● THE PROBLEM
How many lines in the records below contain the word "CMem"? Reply with the number alone.

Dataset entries
================================
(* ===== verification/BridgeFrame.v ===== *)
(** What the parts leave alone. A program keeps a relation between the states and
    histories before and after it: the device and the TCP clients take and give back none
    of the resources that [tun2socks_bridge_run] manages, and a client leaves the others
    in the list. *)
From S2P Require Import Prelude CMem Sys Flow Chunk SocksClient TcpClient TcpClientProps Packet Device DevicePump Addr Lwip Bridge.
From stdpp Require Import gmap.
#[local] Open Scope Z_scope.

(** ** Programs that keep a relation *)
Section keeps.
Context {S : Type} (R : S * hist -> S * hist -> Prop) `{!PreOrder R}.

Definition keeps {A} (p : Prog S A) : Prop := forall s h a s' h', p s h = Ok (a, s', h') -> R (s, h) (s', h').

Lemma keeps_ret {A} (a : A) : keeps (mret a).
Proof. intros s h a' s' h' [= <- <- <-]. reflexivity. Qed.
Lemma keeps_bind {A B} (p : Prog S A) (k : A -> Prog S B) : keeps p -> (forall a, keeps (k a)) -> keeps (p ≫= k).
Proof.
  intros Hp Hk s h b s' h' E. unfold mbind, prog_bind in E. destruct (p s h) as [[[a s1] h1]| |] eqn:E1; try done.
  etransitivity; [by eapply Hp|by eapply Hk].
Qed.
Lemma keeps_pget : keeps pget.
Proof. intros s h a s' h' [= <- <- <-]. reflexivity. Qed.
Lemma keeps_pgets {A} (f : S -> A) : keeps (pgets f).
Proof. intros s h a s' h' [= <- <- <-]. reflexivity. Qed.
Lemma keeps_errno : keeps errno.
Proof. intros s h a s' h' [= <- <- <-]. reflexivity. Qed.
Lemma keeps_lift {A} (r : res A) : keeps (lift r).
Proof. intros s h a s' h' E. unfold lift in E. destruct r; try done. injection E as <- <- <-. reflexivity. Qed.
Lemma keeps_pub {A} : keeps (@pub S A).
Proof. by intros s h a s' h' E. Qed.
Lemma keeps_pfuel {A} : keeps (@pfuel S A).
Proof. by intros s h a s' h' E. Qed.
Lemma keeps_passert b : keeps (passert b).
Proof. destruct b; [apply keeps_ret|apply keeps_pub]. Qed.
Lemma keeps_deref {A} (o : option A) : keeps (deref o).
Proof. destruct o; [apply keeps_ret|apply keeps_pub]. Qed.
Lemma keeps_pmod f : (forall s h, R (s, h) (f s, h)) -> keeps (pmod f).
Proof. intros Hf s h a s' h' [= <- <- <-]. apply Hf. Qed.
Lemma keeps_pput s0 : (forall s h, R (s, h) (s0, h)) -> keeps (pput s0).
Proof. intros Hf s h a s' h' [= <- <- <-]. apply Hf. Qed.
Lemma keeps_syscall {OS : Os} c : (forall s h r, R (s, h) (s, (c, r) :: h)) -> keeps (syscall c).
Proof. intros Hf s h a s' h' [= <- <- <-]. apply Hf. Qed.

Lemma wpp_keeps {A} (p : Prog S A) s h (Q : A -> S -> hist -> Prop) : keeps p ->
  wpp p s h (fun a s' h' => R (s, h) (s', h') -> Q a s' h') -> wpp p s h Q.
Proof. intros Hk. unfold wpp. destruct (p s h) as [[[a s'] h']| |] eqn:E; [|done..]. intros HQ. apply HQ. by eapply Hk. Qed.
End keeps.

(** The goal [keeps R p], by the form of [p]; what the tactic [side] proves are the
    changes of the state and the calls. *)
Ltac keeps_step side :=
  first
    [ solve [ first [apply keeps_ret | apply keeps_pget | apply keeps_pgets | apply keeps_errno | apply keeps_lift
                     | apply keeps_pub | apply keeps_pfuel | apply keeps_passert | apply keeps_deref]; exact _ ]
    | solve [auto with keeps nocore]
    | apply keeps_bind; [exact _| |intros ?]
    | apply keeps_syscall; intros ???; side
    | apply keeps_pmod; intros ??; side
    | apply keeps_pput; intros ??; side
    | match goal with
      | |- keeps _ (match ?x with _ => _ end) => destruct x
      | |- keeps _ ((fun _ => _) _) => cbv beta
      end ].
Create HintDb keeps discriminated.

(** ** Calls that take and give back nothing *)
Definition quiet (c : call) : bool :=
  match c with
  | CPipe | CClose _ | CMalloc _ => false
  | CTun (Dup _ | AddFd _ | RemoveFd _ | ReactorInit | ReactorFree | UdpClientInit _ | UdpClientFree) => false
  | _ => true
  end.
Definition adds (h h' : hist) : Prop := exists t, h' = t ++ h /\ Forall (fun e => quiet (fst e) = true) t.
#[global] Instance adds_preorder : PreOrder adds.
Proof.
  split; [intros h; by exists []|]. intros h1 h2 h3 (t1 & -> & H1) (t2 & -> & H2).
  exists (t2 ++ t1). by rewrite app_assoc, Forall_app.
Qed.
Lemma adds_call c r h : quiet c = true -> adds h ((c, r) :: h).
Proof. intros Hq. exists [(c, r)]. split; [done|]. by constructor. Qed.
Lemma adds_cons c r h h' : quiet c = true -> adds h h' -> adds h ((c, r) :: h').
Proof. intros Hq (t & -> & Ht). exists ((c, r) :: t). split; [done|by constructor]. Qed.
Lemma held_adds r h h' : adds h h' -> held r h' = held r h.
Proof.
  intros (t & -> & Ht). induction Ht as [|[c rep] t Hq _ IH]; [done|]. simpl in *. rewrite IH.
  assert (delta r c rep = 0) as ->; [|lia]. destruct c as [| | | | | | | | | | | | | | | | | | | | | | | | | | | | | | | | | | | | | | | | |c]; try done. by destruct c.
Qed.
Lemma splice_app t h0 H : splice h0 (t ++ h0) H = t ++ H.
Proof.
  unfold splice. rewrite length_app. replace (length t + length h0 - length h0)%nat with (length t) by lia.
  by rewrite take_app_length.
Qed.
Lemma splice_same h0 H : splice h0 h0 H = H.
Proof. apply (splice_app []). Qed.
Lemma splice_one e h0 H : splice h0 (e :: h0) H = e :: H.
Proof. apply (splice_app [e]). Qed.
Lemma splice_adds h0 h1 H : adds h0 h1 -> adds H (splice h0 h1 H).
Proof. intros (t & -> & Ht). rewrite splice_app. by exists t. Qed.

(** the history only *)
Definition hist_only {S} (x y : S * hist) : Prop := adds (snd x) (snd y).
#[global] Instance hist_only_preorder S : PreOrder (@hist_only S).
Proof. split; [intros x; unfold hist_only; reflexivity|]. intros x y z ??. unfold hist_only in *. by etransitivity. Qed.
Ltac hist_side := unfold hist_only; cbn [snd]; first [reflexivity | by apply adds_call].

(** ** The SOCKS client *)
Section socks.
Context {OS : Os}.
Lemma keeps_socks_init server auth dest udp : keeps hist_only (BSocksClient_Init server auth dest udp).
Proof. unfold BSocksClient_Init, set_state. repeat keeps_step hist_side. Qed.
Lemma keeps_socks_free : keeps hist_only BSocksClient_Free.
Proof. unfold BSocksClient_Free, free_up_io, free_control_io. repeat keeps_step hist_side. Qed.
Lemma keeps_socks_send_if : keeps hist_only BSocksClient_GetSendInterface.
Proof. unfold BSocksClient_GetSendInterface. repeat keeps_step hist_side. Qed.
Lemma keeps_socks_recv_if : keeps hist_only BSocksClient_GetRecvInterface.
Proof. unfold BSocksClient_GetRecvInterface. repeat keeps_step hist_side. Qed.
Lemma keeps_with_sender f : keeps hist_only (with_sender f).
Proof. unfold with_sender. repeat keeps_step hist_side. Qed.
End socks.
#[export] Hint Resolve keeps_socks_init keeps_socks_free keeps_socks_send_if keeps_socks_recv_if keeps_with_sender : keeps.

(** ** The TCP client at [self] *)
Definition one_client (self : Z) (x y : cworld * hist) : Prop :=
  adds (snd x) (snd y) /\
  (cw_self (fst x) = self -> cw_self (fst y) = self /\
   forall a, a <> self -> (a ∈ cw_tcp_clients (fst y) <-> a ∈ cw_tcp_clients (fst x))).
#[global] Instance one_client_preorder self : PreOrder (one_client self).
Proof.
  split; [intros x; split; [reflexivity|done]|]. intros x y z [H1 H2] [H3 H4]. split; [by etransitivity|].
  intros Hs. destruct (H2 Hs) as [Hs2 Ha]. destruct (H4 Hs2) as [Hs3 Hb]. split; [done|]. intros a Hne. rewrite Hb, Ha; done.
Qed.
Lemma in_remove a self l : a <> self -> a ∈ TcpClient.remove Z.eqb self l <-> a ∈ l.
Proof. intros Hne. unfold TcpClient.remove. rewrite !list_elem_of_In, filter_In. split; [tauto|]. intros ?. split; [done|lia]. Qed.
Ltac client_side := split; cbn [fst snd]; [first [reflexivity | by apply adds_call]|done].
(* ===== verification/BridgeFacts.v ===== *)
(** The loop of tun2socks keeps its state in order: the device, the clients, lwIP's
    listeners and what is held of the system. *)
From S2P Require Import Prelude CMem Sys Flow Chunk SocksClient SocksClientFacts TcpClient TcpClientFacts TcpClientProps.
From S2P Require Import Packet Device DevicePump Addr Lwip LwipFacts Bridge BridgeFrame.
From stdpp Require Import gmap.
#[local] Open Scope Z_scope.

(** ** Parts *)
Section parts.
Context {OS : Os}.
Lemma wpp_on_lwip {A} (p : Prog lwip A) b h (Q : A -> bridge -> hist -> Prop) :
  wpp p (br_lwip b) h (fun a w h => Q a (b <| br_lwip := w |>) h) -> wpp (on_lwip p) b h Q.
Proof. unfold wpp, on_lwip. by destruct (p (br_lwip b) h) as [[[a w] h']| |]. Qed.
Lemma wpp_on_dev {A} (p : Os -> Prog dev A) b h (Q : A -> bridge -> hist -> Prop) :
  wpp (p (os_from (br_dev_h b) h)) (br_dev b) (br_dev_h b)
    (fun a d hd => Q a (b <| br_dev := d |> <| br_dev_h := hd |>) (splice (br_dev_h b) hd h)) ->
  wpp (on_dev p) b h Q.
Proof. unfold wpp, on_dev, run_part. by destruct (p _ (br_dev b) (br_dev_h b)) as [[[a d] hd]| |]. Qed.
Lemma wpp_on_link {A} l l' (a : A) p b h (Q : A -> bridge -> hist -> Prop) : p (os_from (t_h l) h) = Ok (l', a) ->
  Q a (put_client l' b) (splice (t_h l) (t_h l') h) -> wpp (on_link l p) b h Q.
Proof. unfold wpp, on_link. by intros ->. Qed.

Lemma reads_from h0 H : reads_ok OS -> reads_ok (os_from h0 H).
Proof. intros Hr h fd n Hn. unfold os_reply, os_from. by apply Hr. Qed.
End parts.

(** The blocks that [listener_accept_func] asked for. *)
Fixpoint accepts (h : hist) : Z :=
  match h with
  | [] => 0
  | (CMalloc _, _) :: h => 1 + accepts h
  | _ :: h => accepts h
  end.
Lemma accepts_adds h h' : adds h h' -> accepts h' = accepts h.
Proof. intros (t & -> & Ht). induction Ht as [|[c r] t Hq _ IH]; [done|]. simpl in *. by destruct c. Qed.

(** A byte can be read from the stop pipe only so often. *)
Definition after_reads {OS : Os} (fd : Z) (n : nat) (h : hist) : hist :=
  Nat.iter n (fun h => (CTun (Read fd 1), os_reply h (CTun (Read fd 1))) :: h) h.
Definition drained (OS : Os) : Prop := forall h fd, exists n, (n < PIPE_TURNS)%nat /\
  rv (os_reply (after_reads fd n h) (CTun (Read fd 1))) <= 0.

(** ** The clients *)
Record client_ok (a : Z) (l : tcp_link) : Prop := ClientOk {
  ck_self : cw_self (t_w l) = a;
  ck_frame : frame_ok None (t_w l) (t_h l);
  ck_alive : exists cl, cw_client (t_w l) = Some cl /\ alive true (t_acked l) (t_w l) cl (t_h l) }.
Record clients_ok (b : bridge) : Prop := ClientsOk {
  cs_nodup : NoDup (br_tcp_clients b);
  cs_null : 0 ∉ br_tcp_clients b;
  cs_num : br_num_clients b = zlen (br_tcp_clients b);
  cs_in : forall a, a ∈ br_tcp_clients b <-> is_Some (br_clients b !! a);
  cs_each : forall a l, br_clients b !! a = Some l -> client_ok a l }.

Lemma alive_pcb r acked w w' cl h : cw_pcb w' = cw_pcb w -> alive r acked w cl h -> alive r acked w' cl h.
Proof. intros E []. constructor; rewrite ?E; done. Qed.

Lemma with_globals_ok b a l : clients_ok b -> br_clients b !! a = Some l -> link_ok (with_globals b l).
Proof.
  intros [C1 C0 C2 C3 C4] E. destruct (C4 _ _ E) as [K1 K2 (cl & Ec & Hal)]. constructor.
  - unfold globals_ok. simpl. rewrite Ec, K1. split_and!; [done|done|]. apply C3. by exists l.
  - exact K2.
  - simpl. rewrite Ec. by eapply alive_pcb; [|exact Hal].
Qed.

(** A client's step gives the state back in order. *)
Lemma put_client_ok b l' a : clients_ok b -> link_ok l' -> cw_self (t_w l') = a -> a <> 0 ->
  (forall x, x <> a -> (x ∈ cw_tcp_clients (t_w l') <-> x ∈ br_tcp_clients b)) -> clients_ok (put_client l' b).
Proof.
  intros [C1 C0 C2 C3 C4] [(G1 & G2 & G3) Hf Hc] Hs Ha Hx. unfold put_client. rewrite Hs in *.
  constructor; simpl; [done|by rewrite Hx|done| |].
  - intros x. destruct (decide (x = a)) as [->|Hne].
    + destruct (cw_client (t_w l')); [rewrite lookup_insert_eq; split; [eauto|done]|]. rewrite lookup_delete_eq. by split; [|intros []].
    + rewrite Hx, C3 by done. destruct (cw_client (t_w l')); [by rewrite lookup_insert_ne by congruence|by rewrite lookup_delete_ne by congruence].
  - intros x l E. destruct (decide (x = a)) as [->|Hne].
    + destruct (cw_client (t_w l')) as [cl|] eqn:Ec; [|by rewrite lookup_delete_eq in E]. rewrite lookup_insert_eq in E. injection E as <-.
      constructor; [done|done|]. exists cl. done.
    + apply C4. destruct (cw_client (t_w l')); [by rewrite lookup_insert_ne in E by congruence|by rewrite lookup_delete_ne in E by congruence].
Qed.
================================
● SOLUTION FOR THIS TASK
2